╔══

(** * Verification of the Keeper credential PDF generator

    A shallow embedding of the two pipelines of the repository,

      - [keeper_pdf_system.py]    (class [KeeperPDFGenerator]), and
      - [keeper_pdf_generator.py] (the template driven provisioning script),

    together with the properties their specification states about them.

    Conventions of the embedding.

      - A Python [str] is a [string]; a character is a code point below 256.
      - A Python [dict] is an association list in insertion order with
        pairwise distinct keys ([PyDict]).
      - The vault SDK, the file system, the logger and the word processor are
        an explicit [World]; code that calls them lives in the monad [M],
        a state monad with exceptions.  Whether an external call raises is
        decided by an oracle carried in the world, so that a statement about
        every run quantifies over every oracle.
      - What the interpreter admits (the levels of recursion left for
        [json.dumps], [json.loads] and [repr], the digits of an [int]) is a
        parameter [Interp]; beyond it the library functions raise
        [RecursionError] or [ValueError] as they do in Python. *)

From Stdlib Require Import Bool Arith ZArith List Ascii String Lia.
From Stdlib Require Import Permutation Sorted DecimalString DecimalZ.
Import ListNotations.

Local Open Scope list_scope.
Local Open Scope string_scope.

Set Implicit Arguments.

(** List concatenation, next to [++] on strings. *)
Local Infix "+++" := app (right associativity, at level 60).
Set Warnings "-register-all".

╚══
╔══

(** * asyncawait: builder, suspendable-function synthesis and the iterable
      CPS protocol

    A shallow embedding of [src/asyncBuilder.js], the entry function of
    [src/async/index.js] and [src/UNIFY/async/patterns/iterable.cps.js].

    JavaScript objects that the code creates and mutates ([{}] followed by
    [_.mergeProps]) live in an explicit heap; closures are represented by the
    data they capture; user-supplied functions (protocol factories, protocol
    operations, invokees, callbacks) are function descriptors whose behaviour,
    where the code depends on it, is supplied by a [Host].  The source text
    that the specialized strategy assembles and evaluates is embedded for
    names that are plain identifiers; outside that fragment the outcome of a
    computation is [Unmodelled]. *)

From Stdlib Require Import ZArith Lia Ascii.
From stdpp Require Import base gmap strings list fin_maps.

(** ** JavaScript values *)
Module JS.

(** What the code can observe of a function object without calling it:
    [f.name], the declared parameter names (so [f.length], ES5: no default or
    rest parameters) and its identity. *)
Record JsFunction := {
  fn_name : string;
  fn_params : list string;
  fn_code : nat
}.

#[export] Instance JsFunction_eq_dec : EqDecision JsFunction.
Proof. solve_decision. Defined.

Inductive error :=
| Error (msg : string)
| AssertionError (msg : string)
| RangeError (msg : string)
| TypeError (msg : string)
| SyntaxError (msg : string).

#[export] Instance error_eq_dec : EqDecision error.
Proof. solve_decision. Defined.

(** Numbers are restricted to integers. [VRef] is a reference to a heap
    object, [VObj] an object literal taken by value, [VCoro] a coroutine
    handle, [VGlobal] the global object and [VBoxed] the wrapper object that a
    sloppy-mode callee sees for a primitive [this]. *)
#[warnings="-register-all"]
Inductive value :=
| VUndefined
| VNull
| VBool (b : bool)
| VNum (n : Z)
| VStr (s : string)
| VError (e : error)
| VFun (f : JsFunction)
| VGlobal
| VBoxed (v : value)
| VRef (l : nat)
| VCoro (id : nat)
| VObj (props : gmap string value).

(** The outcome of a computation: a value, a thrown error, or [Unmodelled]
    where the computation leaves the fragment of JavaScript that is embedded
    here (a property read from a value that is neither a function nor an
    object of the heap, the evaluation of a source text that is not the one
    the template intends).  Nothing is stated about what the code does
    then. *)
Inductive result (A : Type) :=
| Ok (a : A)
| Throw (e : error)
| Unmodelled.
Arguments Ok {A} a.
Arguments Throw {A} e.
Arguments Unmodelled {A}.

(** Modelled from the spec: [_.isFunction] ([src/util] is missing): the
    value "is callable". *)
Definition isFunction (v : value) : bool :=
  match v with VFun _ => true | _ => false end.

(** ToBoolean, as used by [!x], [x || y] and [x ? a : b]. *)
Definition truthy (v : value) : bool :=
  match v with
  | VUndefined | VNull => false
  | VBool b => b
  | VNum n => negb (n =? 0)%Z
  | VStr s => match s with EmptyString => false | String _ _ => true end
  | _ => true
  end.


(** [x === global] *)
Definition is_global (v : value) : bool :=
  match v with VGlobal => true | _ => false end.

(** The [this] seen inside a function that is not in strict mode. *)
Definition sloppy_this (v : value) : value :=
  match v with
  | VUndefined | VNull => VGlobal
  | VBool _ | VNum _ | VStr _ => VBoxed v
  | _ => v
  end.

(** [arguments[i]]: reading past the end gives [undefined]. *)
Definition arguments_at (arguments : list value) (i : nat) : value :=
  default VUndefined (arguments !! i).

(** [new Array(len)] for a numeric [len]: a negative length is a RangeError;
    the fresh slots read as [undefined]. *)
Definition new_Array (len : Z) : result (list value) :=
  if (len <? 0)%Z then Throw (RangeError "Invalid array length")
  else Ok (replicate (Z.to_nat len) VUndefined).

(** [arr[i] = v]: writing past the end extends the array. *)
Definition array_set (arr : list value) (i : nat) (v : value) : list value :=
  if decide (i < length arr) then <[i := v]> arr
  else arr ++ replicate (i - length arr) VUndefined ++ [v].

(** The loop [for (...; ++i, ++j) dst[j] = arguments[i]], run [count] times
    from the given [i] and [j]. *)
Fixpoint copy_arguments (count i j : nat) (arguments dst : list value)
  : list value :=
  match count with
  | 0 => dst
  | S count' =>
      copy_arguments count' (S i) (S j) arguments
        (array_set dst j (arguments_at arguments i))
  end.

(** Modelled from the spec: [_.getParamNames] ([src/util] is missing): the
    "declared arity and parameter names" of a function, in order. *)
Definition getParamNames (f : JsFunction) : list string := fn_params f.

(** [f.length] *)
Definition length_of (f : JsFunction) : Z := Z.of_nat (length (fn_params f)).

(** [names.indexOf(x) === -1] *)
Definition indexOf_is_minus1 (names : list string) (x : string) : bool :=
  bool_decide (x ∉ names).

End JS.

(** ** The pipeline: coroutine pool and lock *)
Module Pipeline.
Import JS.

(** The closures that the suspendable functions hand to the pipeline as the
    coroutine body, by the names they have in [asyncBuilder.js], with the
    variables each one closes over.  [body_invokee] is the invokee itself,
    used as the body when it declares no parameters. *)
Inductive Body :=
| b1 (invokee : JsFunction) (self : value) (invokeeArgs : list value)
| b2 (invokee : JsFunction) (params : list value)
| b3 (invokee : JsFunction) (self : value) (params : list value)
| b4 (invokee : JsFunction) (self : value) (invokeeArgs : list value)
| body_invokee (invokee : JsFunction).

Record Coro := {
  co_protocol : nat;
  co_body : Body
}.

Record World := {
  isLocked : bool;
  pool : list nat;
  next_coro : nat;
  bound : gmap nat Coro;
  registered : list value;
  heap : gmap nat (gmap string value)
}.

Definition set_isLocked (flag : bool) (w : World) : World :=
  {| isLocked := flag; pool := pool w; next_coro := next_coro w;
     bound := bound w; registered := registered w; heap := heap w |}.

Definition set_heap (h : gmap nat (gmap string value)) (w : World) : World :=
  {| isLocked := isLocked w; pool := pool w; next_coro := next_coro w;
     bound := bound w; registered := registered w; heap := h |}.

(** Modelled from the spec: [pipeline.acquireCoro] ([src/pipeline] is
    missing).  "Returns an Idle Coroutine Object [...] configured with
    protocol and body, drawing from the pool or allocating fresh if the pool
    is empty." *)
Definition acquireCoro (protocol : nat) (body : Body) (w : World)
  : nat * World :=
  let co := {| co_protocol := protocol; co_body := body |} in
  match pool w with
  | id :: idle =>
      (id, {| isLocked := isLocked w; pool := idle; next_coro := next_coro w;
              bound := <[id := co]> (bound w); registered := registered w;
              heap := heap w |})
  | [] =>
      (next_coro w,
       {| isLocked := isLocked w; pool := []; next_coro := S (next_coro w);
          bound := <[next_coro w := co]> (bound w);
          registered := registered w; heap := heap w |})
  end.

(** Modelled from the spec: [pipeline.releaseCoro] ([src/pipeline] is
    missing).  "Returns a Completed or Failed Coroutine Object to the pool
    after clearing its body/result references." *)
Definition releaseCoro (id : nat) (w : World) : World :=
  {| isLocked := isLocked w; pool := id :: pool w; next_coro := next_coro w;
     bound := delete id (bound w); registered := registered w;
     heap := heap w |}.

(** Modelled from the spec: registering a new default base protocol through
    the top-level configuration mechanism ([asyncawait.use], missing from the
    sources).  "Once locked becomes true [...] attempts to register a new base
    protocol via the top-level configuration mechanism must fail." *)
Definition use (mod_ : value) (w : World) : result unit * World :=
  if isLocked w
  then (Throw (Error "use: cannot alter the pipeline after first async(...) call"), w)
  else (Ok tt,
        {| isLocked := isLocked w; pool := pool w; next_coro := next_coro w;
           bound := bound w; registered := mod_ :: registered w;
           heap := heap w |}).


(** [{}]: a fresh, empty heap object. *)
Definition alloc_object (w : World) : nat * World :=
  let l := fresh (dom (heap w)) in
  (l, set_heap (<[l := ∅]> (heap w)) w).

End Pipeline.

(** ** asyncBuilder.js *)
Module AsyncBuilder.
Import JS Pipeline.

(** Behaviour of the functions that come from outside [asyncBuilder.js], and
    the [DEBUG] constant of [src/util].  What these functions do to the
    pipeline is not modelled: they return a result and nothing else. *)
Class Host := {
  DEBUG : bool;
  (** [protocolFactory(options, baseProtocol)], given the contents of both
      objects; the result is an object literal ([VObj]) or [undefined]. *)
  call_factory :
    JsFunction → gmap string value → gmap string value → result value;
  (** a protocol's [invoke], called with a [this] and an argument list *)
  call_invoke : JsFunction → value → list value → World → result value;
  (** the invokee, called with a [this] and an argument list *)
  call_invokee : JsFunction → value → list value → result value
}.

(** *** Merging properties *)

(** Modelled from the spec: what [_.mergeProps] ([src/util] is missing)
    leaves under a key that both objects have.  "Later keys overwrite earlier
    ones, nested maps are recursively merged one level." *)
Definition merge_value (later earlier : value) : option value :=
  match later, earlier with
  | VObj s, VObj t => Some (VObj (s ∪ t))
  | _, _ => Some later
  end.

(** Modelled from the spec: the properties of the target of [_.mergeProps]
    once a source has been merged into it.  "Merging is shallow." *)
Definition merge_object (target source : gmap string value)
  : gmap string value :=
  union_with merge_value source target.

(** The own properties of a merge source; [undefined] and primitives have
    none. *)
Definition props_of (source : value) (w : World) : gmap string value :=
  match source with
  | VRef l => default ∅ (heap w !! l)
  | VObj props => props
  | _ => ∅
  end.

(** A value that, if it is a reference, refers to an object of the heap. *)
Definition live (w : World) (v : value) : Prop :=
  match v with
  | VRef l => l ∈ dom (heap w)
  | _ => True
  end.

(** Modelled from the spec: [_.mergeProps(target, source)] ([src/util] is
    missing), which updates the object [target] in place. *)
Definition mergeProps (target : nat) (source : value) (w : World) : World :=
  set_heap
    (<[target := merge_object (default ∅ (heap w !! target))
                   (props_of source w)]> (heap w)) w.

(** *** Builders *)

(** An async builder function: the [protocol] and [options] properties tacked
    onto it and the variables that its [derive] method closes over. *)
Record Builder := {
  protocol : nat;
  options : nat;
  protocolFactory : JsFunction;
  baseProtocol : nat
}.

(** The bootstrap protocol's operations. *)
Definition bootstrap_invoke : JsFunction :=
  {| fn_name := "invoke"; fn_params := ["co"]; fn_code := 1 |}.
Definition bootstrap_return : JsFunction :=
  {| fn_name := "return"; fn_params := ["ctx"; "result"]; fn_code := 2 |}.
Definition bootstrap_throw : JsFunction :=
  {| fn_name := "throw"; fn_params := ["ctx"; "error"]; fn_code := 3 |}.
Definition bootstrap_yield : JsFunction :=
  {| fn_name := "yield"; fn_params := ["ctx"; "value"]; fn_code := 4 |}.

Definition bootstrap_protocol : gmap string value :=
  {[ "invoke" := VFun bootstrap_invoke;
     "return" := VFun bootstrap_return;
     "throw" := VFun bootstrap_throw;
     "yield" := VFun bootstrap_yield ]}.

╚══

▶ **WHAT NEEDS TO BE DONE**: Show each line of the material holding "order".

▶ **WORKED SOLUTION**:
      - A Python [dict] is an association list in insertion order with
    "declared arity and parameter names" of a function, in order. *)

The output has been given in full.